Real-time face landmarks detection using webcam to detect the required coordinates on a detected face. Our pre-trained model directory, "shape_predictor_68_face_landmarks.py".

In [2]:
p = "shape_predictor_68_face_landmarks.py"

detector = dlib.get_frontal_face_detector()
predictor = dlib.shape_predictor(p)

2D coordinates of a few points : In the case of a face, the corners of the eyes, the tip of the nose, corners of the mouth
etc are chosen. Dlib’s facial landmark detector provides us with many points to choose from. 

3D locations of the same points : the 3D location of the 2D feature points are needed. 
The 3D locations of a few points in some arbitrary reference frame are used.


Using Videocapture to get live feed from webcam and we get into the loop only if the webcam is working.
The detected face is grayscaled and landmarks are found.
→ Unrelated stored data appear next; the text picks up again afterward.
Lemma reachable_cache_sound (w : World) : reachable w → cache_sound (game w).
Proof.
  intros [r Hsteps]. revert w Hsteps.
  apply (rtc_ind_r (fun w => reachable w ∧ cache_sound (game w))
           (new_game r)).
  - split; [by exists r | by intros key v].
  - intros w0 w1 Hsteps Hstep [Hreach Hsound].
    split; [destruct Hreach as [r0 Hr0]; exists r0; by eapply rtc_r|].
    destruct Hstep as (r' & s & cm & rn & out & Hround).
    apply reachable_invariant in Hreach.
    by eapply cache_sound_round in Hround.
Qed.

(** The repeating opponent: its last move, or a draw from [MOVES] when it
    has none. *)
Lemma repeating_source_eq (custom_moves : option (list Move))
    (round_number : Z) (w : World) :
  opponent_move_source "repeating" custom_moves round_number w =
  match opponent_history (state (game w)) with
  | (_ :: _) as history => lift (getitem history (-1)) w
  | [] => random_choice MOVES w
  end.
Proof.
  unfold opponent_move_source.
  change (String.eqb "repeating" "random") with false.
  change (String.eqb "repeating" "repeating") with true. cbv iota.
  unfold mbind, M_bind, read. by destruct (opponent_history _).
Qed.

(** X18. The predictor wins every round against the repeating opponent:
    on a fresh game, for any number of rounds, the opponent's moves are all
    the move [m] drawn in the first round, every result is a win, and every
    move of the predictor beats [m]. *)
Theorem repeating_opponent_always_loses (n : nat)
    (custom_moves : option (list Move)) (r : RandomState) :
  ∃ m results w',
    MOVES !! (r 0 mod 5) = Some m ∧
    demonstrate_game (Z.of_nat n) "repeating" custom_moves r
    = Ok (results, w') ∧
    results = replicate n 1%Z ∧
    opponent_history (state (game w')) = replicate n m ∧
    Forall (fun ai_move => beats ai_move m) (player_history (state (game w'))).
Proof.
  destruct (random_choice_MOVES (new_game r)) as (m & Hm & Hfirst).
  destruct (demonstrate_game_inv (Z.of_nat n) "repeating" custom_moves r
              (fun k results w =>
                 results = replicate k 1%Z ∧ cache_sound (game w) ∧
                 (k = 0 → w = new_game r) ∧
                 opponent_history (state (game w)) = replicate k m ∧
                 Forall (fun ai_move => beats ai_move m)
                        (player_history (state (game w)))))
    as (results & w' & Hgame & _ & Hres & _ & _ & Hoh & Hph).
  - split_and!; [done | by intros key v | done | done | constructor].
  - intros k results w ai opp res w' Hinv (-> & Hsound & Hfresh & Hoh & Hph)
           Hround.
    pose proof (cache_sound_round _ _ _ _ _ _ Hinv Hsound Hround) as Hsound'.
    apply play_round_inv in Hround
      as (ai' & opp' & w1 & w2 & [= <- <- ->] & Hopp & Hgame & Hai & _ & _
          & Hph' & Hoh').
    assert (opp = m) as ->.
    { rewrite repeating_source_eq, Hoh in Hopp. destruct k as [|k].
      - rewrite (Hfresh eq_refl), Hfirst in Hopp. by injection Hopp as <- _.
      - rewrite replicate_S_end in Hopp.
        destruct (replicate k m ++ [m]) as [|x h] eqn:Hl;
          [by destruct (replicate k m)|].
        rewrite <- Hl, getitem_last in Hopp. by injection Hopp as <- _. }
    destruct (predicted_move_played w w1 w2 m ai Hinv Hsound Hgame Hai)
      as (p & Hp & _ & Hwin).
    assert (p = m) as ->.
    { rewrite Hoh in Hp.
      apply elem_of_app in Hp as [Hp%elem_of_replicate_inv
                                 |Hp%list_elem_of_singleton]; done. }
    rewrite Hwin, Hph', Hoh', Hoh. split_and!.
    + by rewrite replicate_S_end.
    + done.
    + done.
    + by rewrite replicate_S_end.
    + apply Forall_app. split; [done|].
      constructor; [by apply get_result_win | constructor].
  - rewrite Nat2Z.id in Hres, Hoh. by exists m, results, w'.
Qed.

(** X19. Throughout the lifetime of a game the detector keeps the default
    window size and threshold, the rolling window is the last 50 moves of
    the opponent, both histories have the same length, nothing is cached
    while the opponent has played 3 moves or fewer, and every cached
    prediction is a move the opponent has played. *)
Theorem game_lifetime_invariant (w : World) :
  reachable w →
  window_size (pattern_detector (game w)) = 3%Z ∧
  frequency_threshold (pattern_detector (game w))
  = default_frequency_threshold ∧
  move_history (pattern_detector (game w))
  = last_entries 50 (opponent_history (state (game w))) ∧
  length (move_history (pattern_detector (game w)))
  = 50 `min` length (opponent_history (state (game w))) ∧
  length (player_history (state (game w)))
  = length (opponent_history (state (game w))) ∧
  (length (opponent_history (state (game w))) ≤ 3 →
   pattern_cache (pattern_detector (game w)) = ∅) ∧
  (∀ key v, pattern_cache (pattern_detector (game w)) !! key = Some v →
            v ∈ opponent_history (state (game w))).
Proof.
  intros Hreach. pose proof (reachable_cache_sound w Hreach) as Hsound.
  apply reachable_invariant in Hreach as (Hw & Hthr & Hmh & Hcache & Hlen).
  split_and!; try done.
  - rewrite Hmh. apply last_entries_length_min.
  - intros Hshort. apply Hcache. rewrite Hmh, last_entries_length_min. lia.
Qed.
Defining a function to  calculate the angle by which the face is tilted from the correct posture

In [3]:
def func(p1, p2):
    #print(p1[1], p2[1], p1[0], p2[0])
    if (p1[0] - p2[0])!=0:
        m1 = (p2[1] - p1[1])/(p1[0] - p2[0])
    else:
        m1=0
        
    if m1!=0:
        angle = int(math.atan(1/m1)*180/math.pi)   
        
    else:
        angle=90
        
    
    if(p2[0] > p1[0] and p2[1] < p1[1]):
        angle = -1 * (180 - angle)
    elif(p2[0] < p1[0] and p2[1] < p1[1]):
        angle = (180 + angle)
    #print(angle)
    return angle   

In [9]:
cap = cv2.VideoCapture(0)

while(cap.isOpened()):
    # Capture frame-by-frame
    ret, image = cap.read()

    # Our operations on the frame come here
    gray = cv2.cvtColor(image, cv2.COLOR_BGR2GRAY)
    
    # detection of faces into webcam's image
    rects = detector(gray)
    
    
    for (i, rect) in enumerate(rects):
        # Make the prediction and transfom it to numpy array
        shape = predictor(gray, rect)
        #print(shape)
        shape = face_utils.shape_to_np(shape)
               
    
    #print(shape)
    #2D image points, here only the six required coordinates are taken
    image_points = np.array([

                                shape[30],     # Nose tip

                                shape[8],     # Chin

                                shape[36],     # Left eye left corner

                                shape[45],     # Right eye right corne

                                shape[48],     # Left Mouth corner

                                shape[54]      # Right mouth corner

                            ], dtype="double")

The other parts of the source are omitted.